Blueberries grow wild in open woodlands where the soil is quite acidic.

  • Improved blueberries bear bigger, more flavourful fruits than their wild ancestors, and they are very easy to grow.
  • Try a mound of two varieties in a corner of your yard where you might otherwise plant an ornamental shrub. In a few years, you'll have plenty of blueberries for eating fresh, freezing, or making delicious pies.

1. Acidity is essential

Blueberries must have acidic soil (pH around 5) that's well-drained and rich in organic matter.

  • Mix one or two buckets full of acidic peat moss with the soil in the planting hole.
  • If your soil is alkaline, dig a hole one metre deep and two metres across and fill with a mixture of one part peat moss to one part sand.
  • Fertilize blueberries with cottonseed meal or a timed-release fertilizer intended for use on azaleas, which also love acidic soil.

2. Add mulch

Oak leaves and other acidic mulches — including pine needles, wood chips, or sawdust — help blueberries thrive.

  • Spread three to five centimetres over the ground beneath your bushes to protect the plant's shallow roots.
  • As long as you harvest all the good berries and clean up any damaged fruits or cover them with deep mulch, your blueberry bushes should bear year after year with no disease problems.

3. Keep the birds away

Birds love blueberries, and the only sure way to thwart them is with netting — from the top of the bush all the way down to ground level.

4. Get maximum flavour

For superior flavour, don't pick the berries as soon as they turn blue.

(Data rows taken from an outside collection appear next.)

(** * temba/flows/views.py: a shallow embedding of the flow views

  The views of [temba/flows/views.py] are modelled as pure functions over
  explicit snapshots of the database tables they read and write.  Calls
  into models, the framework and the execution engine that are not part
  of the file are either section variables (when the view only passes
  their result along) or small definitions introduced by a comment that
  says where they come from. *)

From Stdlib Require Import ZArith String Ascii Lia.
From stdpp Require Import gmap strings list sorting.

#[local] Set Warnings "-clear-no-such-hyp".

Local Open Scope string_scope.
Local Open Scope list_scope.
Local Open Scope stdpp_scope.

(** ** Python helpers shared by the views *)

(** Truthiness of a [str]: only the empty string is falsy. *)
Definition str_truthy (s : string) : bool :=
  match s with
  | EmptyString => false
  | String _ _ => true
  end.

(** [len] of a [str]: the number of its code points.  A string is kept
    as its UTF-8 bytes, in which every code point has exactly one byte
    that is not a continuation byte (a byte of the form 10xxxxxx). *)
Definition is_continuation (c : ascii) : bool :=
  match c with
  | Ascii _ _ _ _ _ _ false true => true
  | _ => false
  end.

Fixpoint len (s : string) : nat :=
  match s with
  | EmptyString => 0
  | String c rest => (if is_continuation c then 0 else 1) + len rest
  end.

(** [sum] over a list of integers. *)
Definition sum_Z (l : list Z) : Z := foldr Z.add 0%Z l.

(** * FlowCRUDL.ActivityChart *)

Module ActivityChart.

Local Open Scope Z_scope.

(** A [datetime] is the number of microseconds since the epoch and a
    [timedelta] a number of microseconds: Python compares timedeltas as
    normalised (days, seconds, microseconds) triples, which is the order
    of the total number of microseconds. *)
Definition datetime := Z.
Definition timedelta := Z.

Definition timedelta_days (d : Z) : timedelta := d * 86400 * 1000000.
Definition timedelta_hours (h : Z) : timedelta := h * 3600 * 1000000.
(** * fix_font_family_names.py: a shallow embedding and its properties

    The script loads a font with fontTools, derives (or is given) a family
    name, strips weight words from a derived name, writes the name into the
    naming records with nameID 1 and 16, and saves the font.

    Python values are modelled as follows:
    - a [str] is the list of its code points ([list N]);
    - a [bytes] object is a [list byte];
    - [None] / a value is [option];
    - a call that may raise returns a [result];
    - the files a call can see are threaded explicitly through it.

    fontTools itself is not part of the repository.  What the script needs
    from it (codecs, the platform encoding table, [NameRecord.toUnicode],
    opening and saving a font) is kept as the interfaces [Codecs] and
    [FontFiles], and what [print] does with a line as the interface
    [Stdout]; the parts of [NameRecord] and [table__n_a_m_e] whose
    behaviour the script depends on record by record ([isUnicode],
    [setName], [toBytes]) are written out.  The module [Py] implements
    the interfaces for a part of CPython and fontTools that is enough to
    run the script on the fonts of [Samples]. *)

From Stdlib Require Import Strings.String Strings.Ascii Strings.Byte.
From stdpp Require Import base numbers option list sorting gmap.

Set Warnings "-clear-no-such-hyp".
(** The reading of section 8: the invariant is rejected with
    ForbiddenCannotRemoveLastComparisonPredicate exactly when removing the
    candidate leaves no ComparisonPredicate reachable from the root. *)
Definition fails_iff_none_left (R : Rules) (root candidate : Predicate) : Prop :=
  invariants.RemovePredicateCannotBeTheLastComparisonPredicate R
    (VPredicate root) (VPredicate candidate)
    dataclasses.CompoundPredicate dataclasses.ComparisonPredicate
  = reject (new errors.ForbiddenCannotRemoveLastComparisonPredicate)
  <-> leaves_without (Predicate_ref candidate) root = [].

(** A group holding one comparison, and a comparison that is not in it. *)
Definition title_is : Predicate := Comparison 2%positive "article.title" "is".
Definition date_before : Predicate := Comparison 3%positive "article.date" "before".
Definition one_leaf : Predicate := Compound 1%positive AND [title_is].

(** A group holding a comparison and a nested group with another one. *)
Definition two_leaves : Predicate :=
  Compound 1%positive AND [title_is; Compound 4%positive OR [date_before]].

(** ** Structure and identity *)

(** The structure of a node: what it holds, identities left out. *)
Fixpoint Predicate_structure (p : Predicate) : Predicate :=
  match p with
  | Comparison _ t o => Comparison 1%positive t o
  | Compound _ l predicates => Compound 1%positive l (map Predicate_structure predicates)
  end.

(** The structure of a value: two values are structurally distinct when
    their structures differ. *)
Fixpoint structure (v : value) : value :=
  match v with
  | VArray _ items => VArray 1%positive (map structure items)
  | VObject _ props proto =>
      VObject 1%positive
        (map (fun kv => match kv with (k, x) => (k, structure x) end) props)
        (structure proto)
  | VOption _ content => VOption 1%positive (option_map structure content)
  | VPredicate p => VPredicate (Predicate_structure p)
  | _ => v
  end.

(** Two values of one heap: an identity names one object, so two objects
    with the same identity are the same value. *)
Definition one_heap (a b : value) : Prop :=
  forall r, ref_of a = Some r -> ref_of b = Some r -> a = b.

(** Reference identity: the same object, or the same primitive. *)
Definition same_reference (a b : value) : Prop :=
  match ref_of a, ref_of b with
  | Some ra, Some rb => ra = rb
  | None, None => a = b
  | _, _ => False
  end.

(** ** Sample values *)

Definition title_target : value :=
  VObject 7%positive
    [("target_id", VString "article.title"); ("type_id", VString "string")] VNull.

Definition operator_is : value :=
  VObject 8%positive [("operator_id", VString "is")] VNull.

Definition string_type : value :=
  VObject 9%positive [("type_id", VString "string")] VNull.

Definition present (r : ref) (v : value) : Option_ := mkOption r (Some v).
Definition absent (r : ref) : Option_ := mkOption r None.

(** ** Reading a diagnostic message back *)

(** [needle] occurs in [hay]. *)
Definition embeds (needle hay : string) : Prop :=
  exists before after, hay = before ++ needle ++ after.

(** [s] without its prefix [p], when it starts with it. *)
Fixpoint strip_prefix (p s : string) : option string :=
  match p with
  | EmptyString => Some s
  | String c p' =>
      match s with
      | String d s' => if Ascii.eqb c d then strip_prefix p' s' else None
      | EmptyString => None
      end
  end.

Definition unhex (c : ascii) : option nat :=
  let n := nat_of_ascii c in
  if (48 <=? n)%nat && (n <=? 57)%nat then Some (n - 48)%nat
  else if (97 <=? n)%nat && (n <=? 102)%nat then Some (n - 87)%nat
  else None.

Definition cons_fst (c : ascii) (r : option (string * string)) : option (string * string) :=
  match r with
  | Some (s, rest) => Some (String c s, rest)
  | None => None
  end.

(** The content of a JSON string literal read from after its opening
    quote up to its closing quote, and what follows the literal. *)
Fixpoint JSON_unescape (s : string) : option (string * string) :=
  match s with
  | EmptyString => None
  | String c rest =>
      if Ascii.eqb c quote then Some (EmptyString, rest)
      else if Ascii.eqb c backslash then
        match rest with
        | String e rest1 =>
            if Ascii.eqb e quote then cons_fst quote (JSON_unescape rest1)
            else if Ascii.eqb e backslash then cons_fst backslash (JSON_unescape rest1)
            else if Ascii.eqb e "b" then cons_fst (ascii_of_nat 8) (JSON_unescape rest1)
            else if Ascii.eqb e "t" then cons_fst (ascii_of_nat 9) (JSON_unescape rest1)
            else if Ascii.eqb e "n" then cons_fst (ascii_of_nat 10) (JSON_unescape rest1)
            else if Ascii.eqb e "f" then cons_fst (ascii_of_nat 12) (JSON_unescape rest1)
            else if Ascii.eqb e "r" then cons_fst (ascii_of_nat 13) (JSON_unescape rest1)
            else if Ascii.eqb e "u" then
              match rest1 with
              | String h1 (String h2 (String h3 (String h4 rest2))) =>
                  match unhex h1, unhex h2, unhex h3, unhex h4 with
                  | Some 0%nat, Some 0%nat, Some a, Some b =>
                      cons_fst (ascii_of_nat (16 * a + b)) (JSON_unescape rest2)
                  | _, _, _, _ => None
                  end
              | _ => None
              end
            else None
        | EmptyString => None
        end
      else if (nat_of_ascii c <? 32)%nat then None
      else cons_fst c (JSON_unescape rest)
  end.

(** The string a JSON string literal at the start of [s] denotes, and
    what follows the literal. *)
Definition JSON_parse_string (s : string) : option (string * string) :=
  match s with
  | String c rest => if Ascii.eqb c quote then JSON_unescape rest else None
  | EmptyString => None
  end.

(** The two identifiers a message of TargetMustReferToADefinedType holds. *)
Definition ids_of_message (m : string) : option (string * string) :=
  match strip_prefix "target " m with
  | Some m1 =>
      match JSON_parse_string m1 with
      | Some (target_id, m2) =>
          match strip_prefix " does not refer to a defined type, target.type_id=" m2 with
          | Some m3 =>
              match JSON_parse_string m3 with
              | Some (type_id, EmptyString) => Some (target_id, type_id)
              | _ => None
              end
          | None => None
          end
      | None => None
      end
  | None => None
  end.

Definition all_invariants : list Invariant :=
  [ ICompoundPredicateMustHaveAtLeastOneSubPredicate; IPredicateTypeMustBeValid;
    IRootPredicateMustBeACompoundPredicate; IPredicateMustBeAComparisonPredicate;
    IAddOnlySupportsAfter; ITargetMustReferToADefinedType;
    ITarget_idMustReferToADefinedTarget; IOperator_idMustReferToADefinedOperator;
    IRemovePredicateMustDifferFromRootPredicate;
    IRemovePredicateCannotBeTheLastComparisonPredicate ].

(** A call of each invariant that is rejected. *)
Definition rejected_call (i : Invariant) : Call :=
  match i with
  | ICompoundPredicateMustHaveAtLeastOneSubPredicate =>
      CallCompoundPredicateMustHaveAtLeastOneSubPredicate (VArray 10%positive [])
  | IPredicateTypeMustBeValid => CallPredicateTypeMustBeValid (VString "Unknown") ∅
  | IRootPredicateMustBeACompoundPredicate =>
      CallRootPredicateMustBeACompoundPredicate (VPredicate title_is)
        dataclasses.CompoundPredicate
  | IPredicateMustBeAComparisonPredicate =>
      CallPredicateMustBeAComparisonPredicate (VPredicate one_leaf)
  | IAddOnlySupportsAfter => CallAddOnlySupportsAfter (VString "before")
  | ITargetMustReferToADefinedType =>
      CallTargetMustReferToADefinedType (absent 11%positive)
        (mkTarget "article.title" "string")
  | ITarget_idMustReferToADefinedTarget =>
      CallTarget_idMustReferToADefinedTarget (absent 12%positive)
  | IOperator_idMustReferToADefinedOperator =>
      CallOperator_idMustReferToADefinedOperator (absent 13%positive)
  | IRemovePredicateMustDifferFromRootPredicate =>
      CallRemovePredicateMustDifferFromRootPredicate
        (VPredicate one_leaf) (VPredicate one_leaf)
  | IRemovePredicateCannotBeTheLastComparisonPredicate =>
      CallRemovePredicateCannotBeTheLastComparisonPredicate
        (VPredicate one_leaf) (VPredicate title_is)
        dataclasses.CompoundPredicate dataclasses.ComparisonPredicate
  end.
(** [thread.join()]: the caller waits while thread [t] runs; [patience]
    bounds the steps waited for. *)
Fixpoint join (patience : nat) (t : nat) (w : world) : world :=
  match patience with
  | O => w
  | S p => if is_alive t w then join p t (_poll_loop t w) else w
  end.

(** [EmailPoller.stop] *)
Definition stop (patience : nat) (w : world) : world :=
  let w := log LogStopping w in
  let w :=
    {| self := set_running false (self w);
       threads := threads w;
       clock := clock w;
       cycle_no := cycle_no w;
       trace := trace w |} in
  let w :=
    match thread (self w) with
    | Some t => if is_alive t w then join patience t w else w
    | None => w
    end in
  log LogStopped w.

End Thread.

(** The process right after [poller = EmailPoller(config)]. *)
Definition boot (cfg : config) : world :=
  {| self := init cfg; threads := []; clock := 0; cycle_no := 0; trace := [] |}.

(** ** Reading a list of events *)

(** Messages flagged \Seen: the STORE commands that succeeded. *)
Fixpoint marked_seen (evs : list event) : list num :=
  match evs with
  | [] => []
  | Did (ImapStoreSeen n) :: rest => n :: marked_seen rest
  | _ :: rest => marked_seen rest
  end.

(** Messages delivered to the relay. *)
Fixpoint sent (evs : list event) : list outbound :=
  match evs with
  | [] => []
  | Did (SmtpSend _ _ _ fwd) :: rest => fwd :: sent rest
  | _ :: rest => sent rest
  end.

(** Messages taken by the force-acknowledgment branch. *)
Fixpoint force_acked (evs : list event) : list num :=
  match evs with
  | [] => []
  | Logged (LogForceAck n _) :: rest => n :: force_acked rest
  | _ :: rest => force_acked rest
  end.

(** Messages taken by the action branch. *)
Fixpoint acted_on (evs : list event) : list num :=
  match evs with
  | [] => []
  | Logged (LogMatched n _ _) :: rest => n :: acted_on rest
  | _ :: rest => acted_on rest
  end.

(** A CLOSE or LOGOUT command, whether it succeeded or not. *)
Definition releases (e : event) : bool :=
  match e with
  | Did ImapClose | Failed ImapClose | Did ImapLogout | Failed ImapLogout =>
      true
  | _ => false
  end.

(** The events [fetch_unseen_emails] can produce. *)
Definition fetch_phase (e : event) : bool :=
  match e with
  | Did c | Failed c =>
      match c with
      | ImapConnect _ _ | ImapLogin _ | ImapId | ImapSelect _
      | ImapSearchUnseen | ImapFetchPeek _ => true
      | _ => false
      end
  | Logged l =>
      match l with
      | LogIdSkipped | LogNoUnseen | LogFetchFailed _
      | LogFetchUnseenFailed => true
      | _ => false
      end
  end.

(** No rule of [filters] matches the message. *)
Definition unmatched (L : EmailLib) (filters : list rule)
    (e : num * message) : bool :=
  is_none (first_match L (snd e) filters).

(** A part the multipart loop of [forward_email] looks at: not flagged
    as an attachment and with a non-empty payload. *)
Definition eligible (part : message) : bool :=
  negb (contains "attachment"
          (lower (or_default (get part "Content-Disposition") "")))
  && match get_payload part with
     | None | Some [] => false
     | Some _ => true
     end.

  • Let them hang on the branches a few more days to develop their mellow sweetness, then "tickle" the bunches; the ripe fruits will fall into your hands.

5. Plant more than one variety

  • Even though cross-pollination isn't absolutely essential for blueberries, planting more than one variety will make both bushes bear more and larger fruits than either would alone.

Another plus: Planting early-season, mid-season, and later varieties enables you to have fresh berries for weeks on end.

Blueberry varieties

Blueberries vary in their tolerance of cold, so there isn't a single blueberry that's right for all climates. Don't know which varieties you most like to eat? Visit a local blueberry farm and sample different varieties.

  • Northern highbush blueberries: Best for cold winter climates.
  • Lowbush blueberries: Not as productive as taller types, but they make a nice knee-high groundcover for partial shade.